For baseline correction, automatic correction based on the 80th–95th % segment of the flow curve, i.e., late diastole, agreed with manual correction based on the more variable pre-systolic segment in both neonates and adolescents and for both velocity and flow curves, implying an adequate automatic algorithm. The previously proposed automatic method used the mean of the 62.5th–87.5th % segment of the flow curve [6], i.e., early diastole. Using the diastolic phase for correction may yield false results if extended to populations including patients with diastolic retrograde flow. By instead using a timepoint closer to the systolic upslope, as proposed in the current study, the influence of retrograde diastolic flow may be reduced. This hypothesis was not tested in the current healthy population, and a separate study including patients with retrograde diastolic flow is needed to confirm this hypothesis.

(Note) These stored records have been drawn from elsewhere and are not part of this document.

Lemma main_run_dry_witness :
  main_run (H := Samples.xeplib) (H0 := Samples.keep_lines)
    (H1 := Registry.registry) (H2 := Runs.server)
    Runs.date Runs.recipient Runs.extend Runs.connect id
    Runs.dry false (Some Runs.sender)
    {[ 45 := Samples.xep 45 Status.EXPERIMENTAL "1.0" ]}
    {[ 45 := Samples.xep 45 Status.EXPERIMENTAL "1.1" ]} ∅ ∅ []
  = main_run (H := Samples.xeplib) (H0 := Samples.keep_lines)
      (H1 := Registry.registry) (H2 := Runs.server)
      Runs.date Runs.recipient id (fun _ => ConnectFailed) id
      {| run_args := Samples.all_args; ask_confirmation := false;
         dry_run := true |}
      true (Some Runs.sender)
      {[ 45 := Samples.xep 45 Status.EXPERIMENTAL "1.0" ]}
      {[ 45 := Samples.xep 45 Status.EXPERIMENTAL "1.1" ]} ∅ ∅ [No].
Proof.
  apply (main_run_dry (H := Samples.xeplib) (H0 := Samples.keep_lines)
           (H1 := Registry.registry) (H2 := Runs.server));
    reflexivity.
Defined.

Lemma main_run_dry_no_from_witness :
  main_run (H := Samples.xeplib) (H0 := Samples.keep_lines)
    (H1 := Registry.registry) (H2 := Runs.server)
    Runs.date Runs.recipient Runs.extend Runs.connect id
    Runs.dry true None
    {[ 45 := Samples.xep 45 Status.EXPERIMENTAL "1.0" ]}
    {[ 45 := Samples.xep 45 Status.EXPERIMENTAL "1.1" ]} ∅ ∅ []
  = (RaisedConfig, Some {| fake := true; sent := []; closed := true |}).
Proof.
  apply (main_run_dry_no_from (H := Samples.xeplib) (H0 := Samples.keep_lines)
           (H1 := Registry.registry) (H2 := Runs.server)
           Runs.date Runs.recipient Runs.extend Runs.connect id
           {[ 45 := Samples.xep 45 Status.EXPERIMENTAL "1.0" ]}
           {[ 45 := Samples.xep 45 Status.EXPERIMENTAL "1.1" ]} ∅ ∅
           Runs.dry true None []
           [(XepNumber 45, Action.UPDATE,
             Samples.xep 45 Status.EXPERIMENTAL "1.1")]);
    reflexivity.
Defined.

Lemma format_04d_int_width_witness :
  (4 <= String.length (format_04d_int 45))%nat.
Proof. exact (proj1 (format_04d_int_width 45)). Defined.

Lemma make_nonproto_mail_number_witness :
  make_nonproto_mail (H := Samples.xeplib) (H0 := Samples.keep_lines)
    (H1 := Registry.registry)
    Action.NEW (Samples.protoxep "sample")
  = Raise KeyError.
Proof.
  apply (proj1 (make_nonproto_mail_number (H := Samples.xeplib)
                  (H0 := Samples.keep_lines) (H1 := Registry.registry)
                  Action.NEW (Samples.protoxep "sample"))).
  reflexivity.
Defined.

Lemma decompose_version_length_witness :
  exists d, decompose_version (Some "1.2") = Ok d /\ length d = 3%nat.
Proof.
  destruct (decompose_version_length "1.2") as (d & Hd & Hlen & _).
  exists d. split; [exact Hd|exact Hlen].
Defined.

The commonly used transit time methods TTF, maximum upslope, and TTP [1, 6‐10] were compared in the current study, showing that TTF with automatic baseline correction had the narrowest limits of agreement in both neonates and adolescents. This agrees with previous studies showing TTF to be a reproducible method also in other populations [1]. Importantly, neonatal PWV did not differ between methods, whereas in adolescents PWV by TTP was lower than when using TTF and maximum upslope. Time-to-peak not only underestimated PWV, but also risks reporting false negative flow as shown in Fig. 2. This also explains the considerably lower, albeit not statistically significant, PWV value for velocity-based TTP in neonates (1.8 ± 5.4 m/s) as compared to TTF (4.2 ± 1.0 m/s) and maximum upslope (6.1 ± 2.4 m/s). In addition, the current study assessed each method’s robustness, suggesting the use of TTF with automatic baseline correction as the method of choice in neonates and adolescents as it is more robust and less variable than the other tested methods. This will also increase comparability between hospitals and research studies, and use of reference values.

Reference values are available for aortic arch PWV by CMR in adolescents [9, 18]. In both these studies, a sufficient number of timeframes per cardiac cycle was used for flow assessment in the aortic arch, assuming their populations are comparable to the current population in terms of heart rate and aortic arch centerline distance. However, these previous studies used maximum upslope [9] and time-to-half peak [18] as transit time methods, which is important to consider when applying these reference values in relation to the method used locally, as it may lead to wrongly interpreted results.

Whether this suggested standardized method also is accurate compared to invasive measurements remains to be answered. Compared to the current methodological situation, however, the current study presents a reproducible and precise transit time method which is a step forward in increasing comparability and applicability both in clinics and research.

The current study did by design not include elderly and patients with cardiovascular disease and the results shown may not be directly transferable to these populations. It may be hypothesized that the differences shown between methods in the current young population are even larger in elderly and in patients with cardiovascular disease. Further, the current study had a reconstruction limit of 35 timeframes per cardiac cycle for flow data acquired in adolescents, which is slightly fewer than that shown to be needed in the adolescent aortic arch, but not thoracic aorta, by the computer phantom. Therefore, the presented adolescent aortic arch PWV values should be taken with caution. However, the method comparisons should not be affected as aortic arch PWV measurements was used only for comparison between use of 3D angiography versus coronal overview images for centerline distance.